**ASSIGNED TASK**
Output only the lines below that start at the line containing "clear -Hall. induction" and end at the line containing "apply StronglySorted_inv in", with both ends kept.

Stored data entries

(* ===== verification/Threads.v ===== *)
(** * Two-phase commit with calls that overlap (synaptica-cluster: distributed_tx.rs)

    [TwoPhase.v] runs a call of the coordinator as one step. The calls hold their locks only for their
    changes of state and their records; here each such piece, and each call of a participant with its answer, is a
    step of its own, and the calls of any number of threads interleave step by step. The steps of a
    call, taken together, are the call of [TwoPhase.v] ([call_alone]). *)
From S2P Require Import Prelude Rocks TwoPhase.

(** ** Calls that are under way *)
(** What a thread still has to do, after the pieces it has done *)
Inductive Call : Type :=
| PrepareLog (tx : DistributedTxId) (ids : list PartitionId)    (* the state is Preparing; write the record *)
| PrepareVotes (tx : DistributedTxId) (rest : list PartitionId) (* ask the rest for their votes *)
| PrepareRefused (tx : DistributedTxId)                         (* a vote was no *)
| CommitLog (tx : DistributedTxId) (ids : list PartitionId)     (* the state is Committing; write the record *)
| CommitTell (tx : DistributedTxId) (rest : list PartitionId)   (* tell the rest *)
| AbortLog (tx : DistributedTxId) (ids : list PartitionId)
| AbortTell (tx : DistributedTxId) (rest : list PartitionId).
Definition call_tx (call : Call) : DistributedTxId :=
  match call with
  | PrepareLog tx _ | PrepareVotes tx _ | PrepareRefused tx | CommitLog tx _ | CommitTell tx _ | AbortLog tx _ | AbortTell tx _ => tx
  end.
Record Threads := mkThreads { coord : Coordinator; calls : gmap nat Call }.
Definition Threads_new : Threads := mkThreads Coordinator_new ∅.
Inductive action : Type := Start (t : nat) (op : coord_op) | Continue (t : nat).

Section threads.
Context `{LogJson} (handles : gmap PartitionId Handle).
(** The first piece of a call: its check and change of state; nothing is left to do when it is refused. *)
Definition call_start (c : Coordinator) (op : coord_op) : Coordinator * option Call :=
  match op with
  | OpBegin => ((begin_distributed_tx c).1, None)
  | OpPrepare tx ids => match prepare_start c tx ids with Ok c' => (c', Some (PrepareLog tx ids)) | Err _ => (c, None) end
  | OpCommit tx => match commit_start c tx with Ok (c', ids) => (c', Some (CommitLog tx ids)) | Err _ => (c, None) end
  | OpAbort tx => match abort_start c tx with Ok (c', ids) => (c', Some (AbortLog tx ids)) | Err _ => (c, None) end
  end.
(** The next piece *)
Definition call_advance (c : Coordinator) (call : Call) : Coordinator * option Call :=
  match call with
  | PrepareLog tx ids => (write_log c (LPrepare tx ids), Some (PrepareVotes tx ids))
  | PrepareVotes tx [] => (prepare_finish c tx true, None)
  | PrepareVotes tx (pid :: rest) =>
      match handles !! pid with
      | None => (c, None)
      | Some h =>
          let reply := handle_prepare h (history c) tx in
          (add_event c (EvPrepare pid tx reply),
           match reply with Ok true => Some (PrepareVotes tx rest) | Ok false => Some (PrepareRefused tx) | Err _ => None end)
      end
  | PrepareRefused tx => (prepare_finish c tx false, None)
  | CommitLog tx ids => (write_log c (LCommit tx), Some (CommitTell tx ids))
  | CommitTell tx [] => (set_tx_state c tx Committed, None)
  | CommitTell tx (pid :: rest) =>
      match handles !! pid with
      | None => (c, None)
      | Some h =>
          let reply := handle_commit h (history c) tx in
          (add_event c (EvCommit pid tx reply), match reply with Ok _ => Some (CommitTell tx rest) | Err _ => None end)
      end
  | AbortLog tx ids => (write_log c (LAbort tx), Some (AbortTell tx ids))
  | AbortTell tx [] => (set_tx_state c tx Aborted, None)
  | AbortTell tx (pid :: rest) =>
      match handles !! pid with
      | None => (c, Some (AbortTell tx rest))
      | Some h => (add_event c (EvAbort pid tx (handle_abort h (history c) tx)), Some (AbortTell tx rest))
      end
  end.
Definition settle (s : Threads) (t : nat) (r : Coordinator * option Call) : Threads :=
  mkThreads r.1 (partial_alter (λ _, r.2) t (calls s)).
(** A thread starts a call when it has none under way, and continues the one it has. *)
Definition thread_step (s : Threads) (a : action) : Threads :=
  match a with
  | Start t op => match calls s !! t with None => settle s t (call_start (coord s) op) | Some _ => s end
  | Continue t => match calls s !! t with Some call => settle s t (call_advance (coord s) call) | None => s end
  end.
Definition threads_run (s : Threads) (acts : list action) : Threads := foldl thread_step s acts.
...
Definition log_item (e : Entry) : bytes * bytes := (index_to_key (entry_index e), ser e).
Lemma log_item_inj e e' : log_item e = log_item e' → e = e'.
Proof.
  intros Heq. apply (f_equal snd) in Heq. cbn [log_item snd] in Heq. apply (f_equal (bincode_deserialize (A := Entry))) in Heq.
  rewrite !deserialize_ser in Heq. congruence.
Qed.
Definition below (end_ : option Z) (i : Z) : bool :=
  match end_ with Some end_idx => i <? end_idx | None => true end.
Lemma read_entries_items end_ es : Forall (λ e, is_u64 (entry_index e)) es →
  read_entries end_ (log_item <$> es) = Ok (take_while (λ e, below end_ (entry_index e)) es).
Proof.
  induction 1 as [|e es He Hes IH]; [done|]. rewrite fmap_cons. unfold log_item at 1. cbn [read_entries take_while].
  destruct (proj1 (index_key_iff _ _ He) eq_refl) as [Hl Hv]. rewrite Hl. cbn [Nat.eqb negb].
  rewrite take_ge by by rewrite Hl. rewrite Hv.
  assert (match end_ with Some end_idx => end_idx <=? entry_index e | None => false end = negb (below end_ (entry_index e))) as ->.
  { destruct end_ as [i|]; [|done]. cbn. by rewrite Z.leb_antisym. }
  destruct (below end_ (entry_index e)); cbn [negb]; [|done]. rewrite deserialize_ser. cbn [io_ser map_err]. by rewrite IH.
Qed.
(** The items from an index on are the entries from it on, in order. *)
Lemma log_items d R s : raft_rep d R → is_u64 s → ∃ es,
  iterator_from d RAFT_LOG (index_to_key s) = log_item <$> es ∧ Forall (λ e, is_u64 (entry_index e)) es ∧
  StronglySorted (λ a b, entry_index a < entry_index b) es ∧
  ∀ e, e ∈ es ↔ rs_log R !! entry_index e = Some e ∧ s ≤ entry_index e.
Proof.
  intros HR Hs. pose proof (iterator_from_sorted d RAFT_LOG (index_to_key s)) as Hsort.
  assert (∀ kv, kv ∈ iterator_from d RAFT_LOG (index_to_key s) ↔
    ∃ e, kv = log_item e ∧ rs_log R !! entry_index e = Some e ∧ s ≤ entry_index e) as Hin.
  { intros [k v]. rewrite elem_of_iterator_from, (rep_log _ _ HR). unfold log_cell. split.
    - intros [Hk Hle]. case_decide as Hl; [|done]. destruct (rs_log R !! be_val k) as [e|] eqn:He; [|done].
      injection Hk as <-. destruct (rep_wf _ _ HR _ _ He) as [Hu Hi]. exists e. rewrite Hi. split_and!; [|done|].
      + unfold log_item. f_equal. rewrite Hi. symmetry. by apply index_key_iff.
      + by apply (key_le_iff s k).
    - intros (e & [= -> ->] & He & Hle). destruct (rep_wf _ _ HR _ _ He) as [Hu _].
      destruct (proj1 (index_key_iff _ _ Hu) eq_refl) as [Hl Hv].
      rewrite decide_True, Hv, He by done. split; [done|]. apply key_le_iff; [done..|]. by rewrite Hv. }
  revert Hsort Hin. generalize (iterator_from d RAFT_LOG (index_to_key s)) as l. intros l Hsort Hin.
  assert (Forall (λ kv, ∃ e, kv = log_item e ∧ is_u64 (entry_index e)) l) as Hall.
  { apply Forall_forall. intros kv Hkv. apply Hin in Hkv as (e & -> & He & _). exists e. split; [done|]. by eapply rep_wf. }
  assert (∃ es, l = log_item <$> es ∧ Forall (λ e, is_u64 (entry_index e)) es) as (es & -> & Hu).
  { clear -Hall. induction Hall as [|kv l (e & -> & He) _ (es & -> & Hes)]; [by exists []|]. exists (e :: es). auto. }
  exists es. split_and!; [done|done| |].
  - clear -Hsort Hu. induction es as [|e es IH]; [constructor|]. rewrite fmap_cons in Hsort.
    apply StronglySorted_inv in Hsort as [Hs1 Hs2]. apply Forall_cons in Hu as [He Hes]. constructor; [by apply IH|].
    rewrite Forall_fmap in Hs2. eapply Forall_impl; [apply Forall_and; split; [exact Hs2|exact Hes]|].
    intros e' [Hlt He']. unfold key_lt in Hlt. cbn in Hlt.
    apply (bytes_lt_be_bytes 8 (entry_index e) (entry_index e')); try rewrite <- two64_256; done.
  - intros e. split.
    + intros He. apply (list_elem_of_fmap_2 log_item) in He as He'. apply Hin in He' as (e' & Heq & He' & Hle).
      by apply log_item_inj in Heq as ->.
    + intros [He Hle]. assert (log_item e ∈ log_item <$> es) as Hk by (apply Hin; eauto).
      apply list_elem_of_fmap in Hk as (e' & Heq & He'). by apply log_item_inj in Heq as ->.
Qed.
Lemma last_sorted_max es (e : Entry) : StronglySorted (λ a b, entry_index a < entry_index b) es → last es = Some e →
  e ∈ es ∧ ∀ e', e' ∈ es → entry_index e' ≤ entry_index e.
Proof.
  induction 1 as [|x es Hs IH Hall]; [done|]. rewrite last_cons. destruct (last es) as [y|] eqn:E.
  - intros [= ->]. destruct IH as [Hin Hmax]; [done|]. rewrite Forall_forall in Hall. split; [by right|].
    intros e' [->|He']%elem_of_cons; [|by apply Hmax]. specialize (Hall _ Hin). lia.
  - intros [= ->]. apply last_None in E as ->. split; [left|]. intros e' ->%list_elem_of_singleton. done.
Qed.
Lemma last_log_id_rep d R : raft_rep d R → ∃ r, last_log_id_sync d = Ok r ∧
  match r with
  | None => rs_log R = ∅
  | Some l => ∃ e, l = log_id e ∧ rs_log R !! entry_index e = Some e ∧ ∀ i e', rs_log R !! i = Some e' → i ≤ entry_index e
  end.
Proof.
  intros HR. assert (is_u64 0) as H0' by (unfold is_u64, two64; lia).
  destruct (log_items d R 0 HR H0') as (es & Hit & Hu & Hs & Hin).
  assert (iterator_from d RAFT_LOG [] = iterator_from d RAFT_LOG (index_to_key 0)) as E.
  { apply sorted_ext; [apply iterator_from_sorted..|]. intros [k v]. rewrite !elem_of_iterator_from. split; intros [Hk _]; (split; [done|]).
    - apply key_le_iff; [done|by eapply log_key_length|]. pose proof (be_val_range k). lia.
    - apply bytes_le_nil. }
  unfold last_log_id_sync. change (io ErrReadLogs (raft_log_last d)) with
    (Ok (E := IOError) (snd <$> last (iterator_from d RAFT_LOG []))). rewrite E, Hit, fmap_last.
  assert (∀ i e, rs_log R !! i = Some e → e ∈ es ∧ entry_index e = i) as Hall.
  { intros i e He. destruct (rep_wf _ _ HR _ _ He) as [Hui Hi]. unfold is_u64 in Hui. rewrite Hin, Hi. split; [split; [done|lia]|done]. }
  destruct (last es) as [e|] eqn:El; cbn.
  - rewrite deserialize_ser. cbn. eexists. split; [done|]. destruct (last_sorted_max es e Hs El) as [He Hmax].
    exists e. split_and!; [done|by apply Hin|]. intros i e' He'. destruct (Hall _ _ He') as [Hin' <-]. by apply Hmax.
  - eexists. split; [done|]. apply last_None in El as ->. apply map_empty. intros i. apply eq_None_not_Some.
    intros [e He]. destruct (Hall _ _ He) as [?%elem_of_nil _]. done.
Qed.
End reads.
* * *
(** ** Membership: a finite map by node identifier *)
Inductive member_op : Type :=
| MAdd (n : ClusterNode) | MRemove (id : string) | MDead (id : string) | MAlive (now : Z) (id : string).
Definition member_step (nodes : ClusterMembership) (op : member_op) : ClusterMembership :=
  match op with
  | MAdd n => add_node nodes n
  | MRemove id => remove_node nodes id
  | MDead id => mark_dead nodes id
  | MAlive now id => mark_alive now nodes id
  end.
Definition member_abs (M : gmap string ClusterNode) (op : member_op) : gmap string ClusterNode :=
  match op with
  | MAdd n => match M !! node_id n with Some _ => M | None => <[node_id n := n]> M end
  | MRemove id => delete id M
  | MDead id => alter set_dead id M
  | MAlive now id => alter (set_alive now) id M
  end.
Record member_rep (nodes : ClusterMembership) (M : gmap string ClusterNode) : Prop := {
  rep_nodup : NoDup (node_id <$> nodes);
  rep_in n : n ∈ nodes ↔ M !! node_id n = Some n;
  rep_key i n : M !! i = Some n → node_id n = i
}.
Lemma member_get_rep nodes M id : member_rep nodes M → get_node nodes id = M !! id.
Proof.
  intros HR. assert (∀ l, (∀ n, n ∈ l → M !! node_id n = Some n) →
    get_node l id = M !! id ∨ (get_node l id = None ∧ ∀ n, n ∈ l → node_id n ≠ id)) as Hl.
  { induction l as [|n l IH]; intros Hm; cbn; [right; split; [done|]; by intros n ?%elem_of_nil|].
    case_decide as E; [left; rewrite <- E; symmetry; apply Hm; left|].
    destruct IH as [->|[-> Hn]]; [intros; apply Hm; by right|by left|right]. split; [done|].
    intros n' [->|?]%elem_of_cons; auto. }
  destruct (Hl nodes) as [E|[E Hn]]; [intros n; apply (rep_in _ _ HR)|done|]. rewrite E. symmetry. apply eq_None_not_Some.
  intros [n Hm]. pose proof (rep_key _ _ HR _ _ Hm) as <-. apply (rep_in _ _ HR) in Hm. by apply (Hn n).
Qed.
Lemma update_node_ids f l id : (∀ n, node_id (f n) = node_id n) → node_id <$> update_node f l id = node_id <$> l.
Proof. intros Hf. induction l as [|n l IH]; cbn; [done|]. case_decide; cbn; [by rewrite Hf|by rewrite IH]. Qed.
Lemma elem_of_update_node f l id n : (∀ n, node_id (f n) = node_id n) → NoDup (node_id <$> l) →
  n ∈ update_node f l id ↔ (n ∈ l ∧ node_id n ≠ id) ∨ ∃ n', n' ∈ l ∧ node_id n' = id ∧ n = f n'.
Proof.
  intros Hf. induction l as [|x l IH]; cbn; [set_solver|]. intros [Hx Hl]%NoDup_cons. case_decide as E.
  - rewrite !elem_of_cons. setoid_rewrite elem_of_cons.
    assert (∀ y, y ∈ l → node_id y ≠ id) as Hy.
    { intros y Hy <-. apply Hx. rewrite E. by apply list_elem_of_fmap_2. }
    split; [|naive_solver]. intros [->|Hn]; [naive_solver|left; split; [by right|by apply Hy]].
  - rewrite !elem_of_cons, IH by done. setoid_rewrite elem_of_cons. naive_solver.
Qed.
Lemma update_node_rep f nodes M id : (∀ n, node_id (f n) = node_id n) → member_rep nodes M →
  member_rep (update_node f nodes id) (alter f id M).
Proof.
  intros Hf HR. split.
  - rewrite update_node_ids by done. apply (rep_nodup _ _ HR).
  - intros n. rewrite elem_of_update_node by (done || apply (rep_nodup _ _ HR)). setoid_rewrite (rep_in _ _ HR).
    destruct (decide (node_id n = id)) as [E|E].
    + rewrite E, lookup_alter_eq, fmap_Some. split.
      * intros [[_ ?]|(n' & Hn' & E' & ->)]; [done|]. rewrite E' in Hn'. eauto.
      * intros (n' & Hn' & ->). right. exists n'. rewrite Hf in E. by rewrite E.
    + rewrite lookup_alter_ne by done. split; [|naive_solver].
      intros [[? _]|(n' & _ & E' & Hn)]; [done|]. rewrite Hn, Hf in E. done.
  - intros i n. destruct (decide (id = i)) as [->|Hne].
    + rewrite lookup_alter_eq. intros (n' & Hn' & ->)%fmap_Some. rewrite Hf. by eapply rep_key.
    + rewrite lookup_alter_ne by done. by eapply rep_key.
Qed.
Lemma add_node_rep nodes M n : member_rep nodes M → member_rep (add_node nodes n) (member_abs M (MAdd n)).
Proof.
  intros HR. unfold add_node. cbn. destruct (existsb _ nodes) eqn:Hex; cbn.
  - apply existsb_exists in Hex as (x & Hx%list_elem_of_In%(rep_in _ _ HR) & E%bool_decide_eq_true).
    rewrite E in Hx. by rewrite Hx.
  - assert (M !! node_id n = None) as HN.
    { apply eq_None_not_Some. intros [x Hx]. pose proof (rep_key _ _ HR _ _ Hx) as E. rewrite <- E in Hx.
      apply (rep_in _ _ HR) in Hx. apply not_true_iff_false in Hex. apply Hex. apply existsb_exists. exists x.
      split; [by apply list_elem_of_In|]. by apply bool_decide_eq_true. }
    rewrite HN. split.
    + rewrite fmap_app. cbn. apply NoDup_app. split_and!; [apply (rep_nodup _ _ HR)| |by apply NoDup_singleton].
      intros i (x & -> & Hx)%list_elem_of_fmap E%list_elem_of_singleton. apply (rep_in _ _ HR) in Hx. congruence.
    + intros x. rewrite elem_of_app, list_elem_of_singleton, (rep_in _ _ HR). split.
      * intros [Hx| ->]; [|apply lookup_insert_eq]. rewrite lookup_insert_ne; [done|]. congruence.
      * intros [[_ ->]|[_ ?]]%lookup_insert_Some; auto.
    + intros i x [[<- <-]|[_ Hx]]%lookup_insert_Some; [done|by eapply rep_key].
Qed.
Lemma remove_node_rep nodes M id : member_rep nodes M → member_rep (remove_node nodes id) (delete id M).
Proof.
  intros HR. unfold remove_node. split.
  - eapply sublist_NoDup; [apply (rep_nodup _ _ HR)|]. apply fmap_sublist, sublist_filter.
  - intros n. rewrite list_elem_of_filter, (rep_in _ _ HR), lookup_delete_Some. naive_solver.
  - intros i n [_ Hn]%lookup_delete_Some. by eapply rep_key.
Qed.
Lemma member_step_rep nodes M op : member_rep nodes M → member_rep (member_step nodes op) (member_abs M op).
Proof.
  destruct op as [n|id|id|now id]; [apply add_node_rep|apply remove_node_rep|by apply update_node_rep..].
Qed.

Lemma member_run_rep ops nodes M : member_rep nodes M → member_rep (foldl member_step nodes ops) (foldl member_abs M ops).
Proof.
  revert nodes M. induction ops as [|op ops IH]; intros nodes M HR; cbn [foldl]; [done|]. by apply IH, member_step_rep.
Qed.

**SOLUTION TO THIS TASK**
  { clear -Hall. induction Hall as [|kv l (e & -> & He) _ (es & -> & Hes)]; [by exists []|]. exists (e :: es). auto. }
  exists es. split_and!; [done|done| |].
  - clear -Hsort Hu. induction es as [|e es IH]; [constructor|]. rewrite fmap_cons in Hsort.
    apply StronglySorted_inv in Hsort as [Hs1 Hs2]. apply Forall_cons in Hu as [He Hes]. constructor; [by apply IH|].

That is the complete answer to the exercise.